- [Stored entries]:
Section sends.
Context `{FloatBackend} {E : Type}.
Implicit Types (st : list (PeerId * list Tensor)).

Definition sent_idx (w : nat) (is_phase_one : bool) (cycle i : nat) : nat :=
  if is_phase_one then ((i + (w - 1) * cycle) mod w)%nat else ((i + 1 + (w - 1) * cycle) mod w)%nat.

Definition receive (is_phase_one : bool) (own incoming : Tensor) : outcome E Tensor :=
  let src_on_dest := float_to_device incoming (float_device own) in
  if is_phase_one then Ok (float_add own src_on_dest)
  else expect (float_slice_assign own (whole (shape own)) src_on_dest).

Lemma take_slice_eq st i k id l a :
  st !! i = Some (id, l) -> l !! k = Some a ->
  take_slice (E:=E) st i k = Ok (a, <[i := (id, delete k l)]> st).
Proof.
  intros Hi Hk. unfold take_slice. rewrite (proj2 (index_Ok _ _ _) Hi). cbn [mbind outcome_bind snd].
  rewrite (proj2 (index_Ok _ _ _) Hk). done.
Qed.

Lemma put_slice_eq st i k id l a :
  st !! i = Some (id, delete k l) -> (k < length l)%nat ->
  put_slice (E:=E) st i k a = Ok (<[i := (id, <[k := a]> l)]> st).
Proof.
  intros Hi Hk. unfold put_slice. rewrite (proj2 (index_Ok _ _ _) Hi). cbn [mbind outcome_bind fst snd].
  rewrite (length_delete l k) by (by apply lookup_lt_is_Some).
  rewrite (proj2 (Nat.ltb_ge _ _)) by lia. by rewrite delete_put.
Qed.

Lemma ring_send_eq is_phase_one cycle st i a b :
  let w := length st in let dest := ((i + 1) mod w)%nat in let k := sent_idx w is_phase_one cycle i in
  i <> dest -> slot st i k = Some a -> slot st dest k = Some b ->
  ring_send is_phase_one cycle st i = (t ← receive is_phase_one b a; Ok (set_slot st dest k t)).
Proof.
  intros w dest k Hne Ha Hb. unfold ring_send. cbv zeta. fold w dest.
  change (if is_phase_one then ((i + (w - 1) * cycle) mod w)%nat else ((i + 1 + (w - 1) * cycle) mod w)%nat) with k.
  unfold slot in Ha, Hb.
  destruct (st !! i) as [[id1 l1]|] eqn:Hi; [|done]. destruct (st !! dest) as [[id2 l2]|] eqn:Hd; [|done]. cbn in Ha, Hb.
  assert (Hil : (i < w)%nat) by by eapply lookup_lt_Some.
  assert (Hdl : (dest < w)%nat) by by eapply lookup_lt_Some.
  assert (Hk1 : (k < length l1)%nat) by by eapply lookup_lt_Some.
  assert (Hk2 : (k < length l2)%nat) by by eapply lookup_lt_Some.
  rewrite (take_slice_eq st i k id1 l1 a Hi Ha). cbn [mbind outcome_bind].
  rewrite (take_slice_eq _ dest k id2 l2 b) by (done || by rewrite list_lookup_insert_ne). cbn [mbind outcome_bind].
  unfold receive. destruct (if is_phase_one then _ else _) as [t|e|]; [|done..]. cbn [mbind outcome_bind].
  rewrite (put_slice_eq _ i k id1 l1 a); [|rewrite list_lookup_insert_ne, list_lookup_insert_eq by done; done|done].
  cbn [mbind outcome_bind]. rewrite (list_insert_id l1) by done.
  rewrite (put_slice_eq _ dest k id2 l2 t).
  - f_equal. rewrite (list_insert_insert_ne _ i dest), list_insert_insert_eq, list_insert_insert_eq by done.
    rewrite (list_insert_id st) by done. unfold set_slot. rewrite list_insert_alter.
    apply list_alter_ext; [|done]. intros x Hx. by simplify_eq.
  - rewrite list_lookup_insert_ne by done. rewrite list_lookup_insert_eq; [done|]. by rewrite length_insert.
  - done.
Qed.
End sends.

(** ** The schedule *)
Section schedule.
Context (w : nat) (Hw : (0 < w)%nat).

Lemma mod_succ_ne x : (1 < w)%nat -> ((x + 1) mod w <> x mod w)%nat.
Proof using Hw.
  intros H1. rewrite <- Nat.Div0.add_mod_idemp_l. pose proof (Nat.mod_upper_bound x w ltac:(lia)).
  rewrite mod_once by lia. destruct (Nat.ltb_spec (x mod w + 1) w); lia.
Qed.

Lemma sent_idx_succ_ne phase cycle i : (1 < w)%nat -> sent_idx w phase cycle (S i) <> sent_idx w phase cycle i.
Proof using Hw.
  intros H1. unfold sent_idx. destruct phase.
  - replace (S i + (w - 1) * cycle)%nat with (i + (w - 1) * cycle + 1)%nat by lia. by apply mod_succ_ne.
  - replace (S i + 1 + (w - 1) * cycle)%nat with (i + 1 + (w - 1) * cycle + 1)%nat by lia. by apply mod_succ_ne.
Qed.

(** [(w - 1) * s] steps forward are [s] steps back. *)
Lemma steps_back x s : (s <= w)%nat -> ((x + (w - 1) * s) mod w = (x + w - s) mod w)%nat.
Proof using Hw.
  intros Hs. rewrite <- (Nat.Div0.mod_add (x + (w - 1) * s) 1). rewrite <- (Nat.Div0.mod_add (x + w - s) s).
  f_equal. destruct w as [|w']; [lia|]. nia.
Qed.

Definition received (phase : bool) (s r : nat) : nat := sent_idx w phase s (predecessor w r).

Lemma follows_received_sums : follows w 0 (received true).
Proof using Hw.
  intros s r c Hs Hr Hc. unfold received, sent_idx. rewrite steps_back by lia.
  rewrite send_gather by lia. by apply follows_gather.
Qed.

Lemma follows_received_copies : follows w (w - 1) (received false).
Proof using Hw.
  intros s r c Hs Hr Hc. unfold received, sent_idx. rewrite steps_back by lia.
  rewrite predecessor_eq, age_eq by lia.
  destruct (Nat.eqb_spec r 0); rewrite mod_twice by lia; cbv zeta;
  repeat match goal with |- context [(?a <? ?b)%nat] => destruct (Nat.ltb_spec a b) end; lia.
Qed.
End schedule.

(** ** The cycles *)
Section cycles.
Context `{FloatLaws} {E : Type}.
Context (w : nat) (Hw : (0 < w)%nat) (ids : list PeerId) (dev : nat -> TDevice) (chunk_shape : nat -> list Z).
Implicit Types (st : list (PeerId * list Tensor)) (f : nat -> nat -> Value).

(** Slot [c] of peer [r] holds the value [f r c]. *)
Definition holds st f : Prop :=
  map fst st = ids /\ length st = w /\ map (fun e => length e.2) st = replicate w w /\
  forall r c, (r < w)%nat -> (c < w)%nat -> exists t, slot st r c = Some t /\ value t = f r c /\
    float_device t = dev r /\ shape t = chunk_shape c.

Lemma holds_ext st f g : (forall r c, (r < w)%nat -> (c < w)%nat -> f r c = g r c) -> holds st f -> holds st g.
Proof using Type.
  intros Hfg (Hids & Hlen & Hw' & Hslots). split; [done|]. split; [done|]. split; [done|].
  intros r c Hr Hc. rewrite <- Hfg by done. by apply Hslots.
Qed.

Definition merge (phase : bool) (own incoming : Value) : Value :=
  if phase then value_add own incoming else incoming.

Lemma receive_ok phase own incoming :
  shape own = shape incoming ->
  exists t, receive (E:=E) phase own incoming = Ok t /\ value t = merge phase (value own) (value incoming) /\
    float_device t = float_device own /\ shape t = shape own.
Proof using Type.
  intros Hs. unfold receive, merge. set (src := float_to_device incoming (float_device own)).
  assert (Hsrc : value src = value incoming) by apply to_device_value.
  assert (Hss : shape own = shape src) by (rewrite (shape_value src), Hsrc, <- shape_value; done).
  destruct phase.
  - eexists. split; [done|]. rewrite add_value, add_device by done. rewrite Hsrc. split; [done|]. split; [done|].
    rewrite shape_value, add_value by done. rewrite add_shape by by rewrite <- !shape_value. by rewrite <- shape_value.
  - destruct (assign_ok own src Hss) as (t & -> & Hv & Hd). exists t. split; [done|]. split; [by rewrite Hv|].
    split; [done|]. by rewrite shape_value, Hv, <- shape_value.
Qed.

Lemma ring_send_ok phase cycle st f i :
  (1 < w)%nat -> (i < w)%nat -> holds st f ->
  let dest := ((i + 1) mod w)%nat in let k := sent_idx w phase cycle i in
  exists st', ring_send (E:=E) phase cycle st i = Ok st' /\
    holds st' (fun r c => if ((r =? dest) && (c =? k))%nat then merge phase (f r c) (f i c) else f r c).
Proof using Hw.
  intros H1 Hi (Hids & Hlen & Hwid & Hslots) dest k.
  assert (Hd : (dest < w)%nat) by (apply Nat.mod_upper_bound; lia).
  assert (Hk : (k < w)%nat) by (unfold k, sent_idx; destruct phase; apply Nat.mod_upper_bound; lia).
  destruct (Hslots i k Hi Hk) as (a & Ha & Hva & Hda & Hsa).
  destruct (Hslots dest k Hd Hk) as (b & Hb & Hvb & Hdb & Hsb).
  assert (Hne : i <> dest).
  { unfold dest. rewrite mod_once by lia. destruct (Nat.ltb_spec (i + 1) w); lia. }
  pose proof (ring_send_eq (E:=E) phase cycle st i a b) as Heq. cbv zeta in Heq. rewrite Hlen in Heq.
  rewrite (Heq Hne Ha Hb). fold dest k.
  destruct (receive_ok phase b a) as (t & -> & Hvt & Hdt & Hst); [by rewrite Hsb|].
  cbn [mbind outcome_bind]. eexists. split; [done|]. split; [by rewrite set_slot_peers|].
  split; [by rewrite length_set_slot|]. split; [by rewrite set_slot_widths|].
  intros r c Hr Hc. destruct (Nat.eqb_spec r dest) as [->|Hrd]; cbn [andb].
  - destruct (Nat.eqb_spec c k) as [->|Hck].
    + exists t. split; [by eapply slot_set_eq|]. rewrite Hvt, Hdt, Hst, Hva, Hvb. done.
    + rewrite slot_set_ne by congruence. by apply Hslots.
  - rewrite slot_set_ne by congruence. by apply Hslots.
Qed.

(** The slots after the sends of the peers before [n]. *)
Definition partly (phase : bool) (cycle n : nat) f (r c : nat) : Value :=
  if ((predecessor w r <? n) && (c =? received w phase cycle r))%nat
  then merge phase (f r c) (f (predecessor w r) c) else f r c.

Lemma predecessor_next i : (i < w)%nat -> predecessor w ((i + 1) mod w) = i.
Proof using Hw.
  intros Hi. rewrite predecessor_eq by (done || apply Nat.mod_upper_bound; lia). rewrite mod_once by lia.
  destruct (Nat.ltb_spec (i + 1) w);
    match goal with |- context [(?a =? 0)%nat] => destruct (Nat.eqb_spec a 0) end; lia.
Qed.

Lemma predecessor_inj r i : (r < w)%nat -> (i < w)%nat -> predecessor w r = i -> r = ((i + 1) mod w)%nat.
Proof using Hw.
  intros Hr Hi. rewrite predecessor_eq by done. rewrite mod_once by lia.
  destruct (Nat.eqb_spec r 0), (Nat.ltb_spec (i + 1) w); lia.
Qed.

Lemma partly_S phase cycle n f r c :
  (1 < w)%nat -> (n < w)%nat -> (r < w)%nat ->
  partly phase cycle (S n) f r c =
    if ((r =? (n + 1) mod w) && (c =? sent_idx w phase cycle n))%nat
    then merge phase (partly phase cycle n f r c) (partly phase cycle n f n c)
    else partly phase cycle n f r c.
Proof using Hw.
  intros H1 Hn Hr. destruct (Nat.eqb_spec r ((n + 1) mod w)) as [->|Hne]; cbn [andb].
  - unfold partly. rewrite predecessor_next by done.
    rewrite (proj2 (Nat.ltb_lt _ _)), (proj2 (Nat.ltb_ge n n)) by lia. cbn [andb]. unfold received at 1.
    rewrite predecessor_next by done. destruct (Nat.eqb_spec c (sent_idx w phase cycle n)) as [->|]; [|done].
    destruct (Nat.ltb_spec (predecessor w n) n) as [Hlt|]; [|done]. cbn [andb].
    destruct (Nat.eqb_spec (sent_idx w phase cycle n) (received w phase cycle n)) as [Heq|]; [|done].
    unfold received in Heq. rewrite predecessor_eq in Heq, Hlt by done.
    destruct (Nat.eqb_spec n 0); [lia|]. replace n with (S (n - 1)) in Heq at 1 by lia.
    by apply sent_idx_succ_ne in Heq.
  - unfold partly. destruct (Nat.ltb_spec (predecessor w r) (S n)), (Nat.ltb_spec (predecessor w r) n); try done; [|lia].
    exfalso. apply Hne, predecessor_inj; [done..|lia].
Qed.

- [YOUR OBJECTIVE]: Set down, exactly as they appear above, all lines from the one that has "Implicit Types (st : list (PeerId * list Tensor))." down to the one that has "Definition receive (is_phase_one", including those two and no others.

- [WRITTEN RESPONSE]:
Implicit Types (st : list (PeerId * list Tensor)).

Definition sent_idx (w : nat) (is_phase_one : bool) (cycle i : nat) : nat :=
  if is_phase_one then ((i + (w - 1) * cycle) mod w)%nat else ((i + 1 + (w - 1) * cycle) mod w)%nat.

Definition receive (is_phase_one : bool) (own incoming : Tensor) : outcome E Tensor :=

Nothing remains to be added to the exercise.